4– The Big Oreo vs. Hydrox Tsimmis. Let’s get it straight already. Hydrox came first! Oreos became kosher in 1998. Boom! This debate between the Oreonians and the Hydroxians is … stale. Besides, who would prefer a cookie with a name that sounds like a sump pump (“Marvin … the basement’s flooded! Get out the Hydrox”)! Worse, their farshtinkener ad people tried a comeback and named it … “Droxies” in 1999, going from “sump pump” to a debilitating “medical condition” only suffered by old men in Russia who retain too much Stolichnaya. Are we surprised it lasted just four years? Face it. When it comes to Hydrox, it’s Gefilte has not only jumped, it’s gone fartik! If We Jews need to hock each other, better to make it about something important such as the Latke vs. the Hamantash.

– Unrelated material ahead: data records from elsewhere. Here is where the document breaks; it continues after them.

(** ** Shapes of argument vectors and sequences of tokens *)

(** A run of Integer nodes in the range of [int32_t], ended or not by one
    error node. *)
Fixpoint integers_then_error (dv : DebugVector) : bool :=
  match dv with
  | [] => true
  | DV_INT v :: dv' =>
      (- 2 ^ 31 <=? v) && (v <? 2 ^ 31) && integers_then_error dv'
  | [DV_ERROR] => true
  | _ => false
  end.

(** Tokens written one after the other with one space between them. *)
Fixpoint join_tokens (ts : list cstring) : cstring :=
  match ts with
  | [] => []
  | [t] => t
  | t :: ts' => t ++ " "%char :: join_tokens ts'
  end.

(** The node the state machine builds for one token. *)
Definition token_node (d : ARMDebugger) (t : cstring) : DebugVectorNode :=
  let '(st, cur) := run_token d t PARSE_ROOT 0 in
  if is_PARSE_ERROR st then DV_ERROR else DV_INT (to_int32 cur).

(** The nodes of the tokens up to and including the first error. *)
Fixpoint nodes_until_error (d : ARMDebugger) (ts : list cstring)
    : DebugVector :=
  match ts with
  | [] => []
  | t :: ts' =>
      match token_node d t with
      | DV_ERROR => [DV_ERROR]
      | n => n :: nodes_until_error d ts'
      end
  end.

Definition starts_with_space (s : cstring) : bool :=
  match s with
  | c :: _ => Ascii.eqb c " "%char
  | [] => false
  end.

(** A command word: no terminator and no separator in it. *)
Definition is_word (s : cstring) : bool := token_chars s.

(** Two strings that differ in the case of letters only. *)
Definition same_up_to_case (a b : cstring) : Prop :=
  map tolower a = map tolower b.

(** The core after [n] steps. *)
Fixpoint steps (ARMRun : ARMCore -> ARMCore) (n : nat) (c : ARMCore)
    : ARMCore :=
  match n with
  | O => c
  | S n' => steps ARMRun n' (ARMRun c)
  end.

(** Some breakpoint of the list matches the program counter of the core. *)
Definition some_breakpoint_hits (l : list Z) (c : ARMCore) : bool :=
  existsb
    (fun address =>
       uint32_add address (instruction_length (execution_mode c))
       =? to_uint32 (gpr c ARM_PC)) l.

Definition is_suffix {A : Type} (l l' : list A) : Prop :=
  exists front, l' = front ++ l.

(** What the handler of one command line may do to the debugger: nothing,
    set the state to Running or to Shutdown, step the core once, add one
    breakpoint at the head of the list, or add one watchpoint at the head
    of the shim's list with the shim as memory interface. *)
Definition one_command_effect (ARMRun : ARMCore -> ARMCore)
    (d d' : ARMDebugger) : Prop :=
  d' = d \/
  d' = set_state d DEBUGGER_RUNNING \/
  d' = set_state d DEBUGGER_SHUTDOWN \/
  d' = set_cpu d (ARMRun (cpu d)) \/
  (exists a, 0 <= a < 2 ^ 32 /\
             d' = set_breakpoints d (a :: breakpoints d)) \/
  (exists a, 0 <= a < 2 ^ 32 /\
             d' = set_watchpoints (set_memory d MEMORY_SHIM)
                    (a :: watchpoints (memoryShim d))).

Definition parse_error_notice : trace := [Printf "Parse error\n" []].
Definition not_found_notice : trace := [Printf "Command not found\n" []].

(** The input line made of a command word, a space, the argument string
    and the newline. *)
Definition command_line (word args : cstring) : cstring :=
  word ++ " "%char :: args ++ [LF].

(** The breakpoints and the watchpoints of [d] are still there in [d'],
    behind whatever was added. *)
Definition keeps_points (d d' : ARMDebugger) : Prop :=
  is_suffix (breakpoints d) (breakpoints d') /\
  is_suffix (watchpoints (memoryShim d)) (watchpoints (memoryShim d')).

(** The input line made of a command word and the newline. *)
Definition bare_line (word : cstring) : cstring := word ++ [LF].

(** Case analysis on the eight bits of a character. *)
Ltac each_char c :=
  let b0 := fresh "b" in let b1 := fresh "b" in let b2 := fresh "b" in
  let b3 := fresh "b" in let b4 := fresh "b" in let b5 := fresh "b" in
  let b6 := fresh "b" in let b7 := fresh "b" in
  destruct c as [b0 b1 b2 b3 b4 b5 b6 b7];
  destruct b0, b1, b2, b3, b4, b5, b6, b7.

(** * Properties *)

(** ** Machine integers *)

Lemma to_uint32_range z : 0 <= to_uint32 z < 2 ^ 32.
Proof. unfold to_uint32. apply Z.mod_pos_bound. lia. Qed.

Lemma to_uint32_idem z : to_uint32 (to_uint32 z) = to_uint32 z.
Proof. unfold to_uint32. apply Z.mod_mod. lia. Qed.

Lemma to_uint32_small z : 0 <= z < 2 ^ 32 -> to_uint32 z = z.
Proof. intros H. unfold to_uint32. apply Z.mod_small. exact H. Qed.

Lemma to_uint32_to_int32 z : to_uint32 (to_int32 z) = to_uint32 z.
Proof.
  unfold to_int32. pose proof (to_uint32_range z) as Hr.
  destruct (to_uint32 z <? 2 ^ 31) eqn:E.
  - apply to_uint32_idem.
  - unfold to_uint32 at 1.
    replace (to_uint32 z - 2 ^ 32) with (to_uint32 z + (-1) * 2 ^ 32) by lia.
    rewrite Z.mod_add by lia. apply to_uint32_idem.
Qed.

Lemma to_int32_to_uint32 z : int32_range z -> to_int32 (to_uint32 z) = z.
Proof.
  unfold int32_range, to_int32. intros H. rewrite to_uint32_idem.
  unfold to_uint32.
  destruct (Z.ltb_spec (z mod 2 ^ 32) (2 ^ 31)) as [L | L].
  - destruct (Z.lt_ge_cases z 0) as [N | N].
    + replace z with (z + 2 ^ 32 + (-1) * 2 ^ 32) in L by lia.
      rewrite Z.mod_add, Z.mod_small in L by lia. lia.
    + apply Z.mod_small. lia.
  - destruct (Z.lt_ge_cases z 0) as [N | N].
    + replace z with (z + 2 ^ 32 + (-1) * 2 ^ 32) at 1 by lia.
      rewrite Z.mod_add, Z.mod_small by lia. lia.
    + rewrite Z.mod_small in L by lia. lia.
Qed.

Lemma to_int32_small z : 0 <= z < 2 ^ 31 -> to_int32 z = z.
Proof.
  intros H. unfold to_int32. rewrite to_uint32_small by lia.
  destruct (Z.ltb_spec z (2 ^ 31)); lia.
Qed.

Lemma uint32_accumulate a base v :
  uint32_add (uint32_mul (to_uint32 a) base) v = to_uint32 (a * base + v).
Proof.
  unfold uint32_add, uint32_mul, to_uint32.
  rewrite Z.add_mod_idemp_l by lia.
  rewrite (Z.add_mod (a mod 2 ^ 32 * base) v) by lia.
  rewrite Z.mul_mod_idemp_l by lia.
  rewrite <- Z.add_mod by lia. reflexivity.
Qed.

(** ** The parser on one token *)

Lemma run_token_error d t cur :
  run_token d t PARSE_ERROR cur = (PARSE_ERROR, cur).
Proof. induction t as [| c t IH]; simpl; auto. Qed.

Lemma run_token_app d t1 t2 st cur :
  run_token d (t1 ++ t2) st cur =
  let '(st1, cur1) := run_token d t1 st cur in run_token d t2 st1 cur1.
Proof.
  revert st cur. induction t1 as [| c t1 IH]; intros st cur; simpl.
  - reflexivity.
  - destruct (DVParse_switch d st c cur) as [st1 cur1]. apply IH.
Qed.

Lemma loop_error d s len cur :
  DVParse_loop d s len PARSE_ERROR cur = [DV_ERROR].
Proof.
  destruct s as [| c s]; simpl; [reflexivity |].
  unfold DVParse_continue. simpl.
  rewrite !andb_false_r. reflexivity.
Qed.

Lemma continue_token c len st :
  is_terminator c = false -> 0 < len -> is_PARSE_ERROR st = false ->
  DVParse_continue c len st = true.
Proof.
  unfold is_terminator, DVParse_continue. intros Hc Hl Hs.
  apply orb_false_elim in Hc. destruct Hc as [H0 H1].
  rewrite H0, H1, Hs. simpl.
  destruct (Z.ltb_spec 0 len); [reflexivity | lia].
Qed.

5– Jews Run Hollywood. Was it just me, or were you also sitting, mouths open (think audience during “Springtime For Hitler”) when at the 2013 Oscars hosted by Seth MacFarlane, his animated teddy bear Ted told the world that to advance his career, his real name is “Theodore Shapiro” saying: “I would like to donate money to Israel and continue to work in Hollywood forever. “ Oh … and he riffed those “secret synagogue meetings.” Now that’s a knee-slapper. And the winners of the Biggies? Day-Lewis, Clooney, Hathaway Ang Lee, Waltz, Terrio, Tarantino, Jennifer Lawrence (and no, she’s not), Affleck (and no he’s not). Ok, true, Grant Hezlov an Argo producer, is. But, even Jews for Jesus couldn’t get a Minyan here. Hey, MacFarlane! Goldwyn and Mayer are dead. The affront? Not only is this stereotype older than “The Jazz Singer,” not only do We Jews have enough meshugas-cliches to worry about … but worse – the joke laid such an egg, you’d couldn’t make a gefilte, never mind jump one.

So, if you, my dear readers, know a Jewish trend that now looks like those dried out spots on your gefilte … share, mamalas!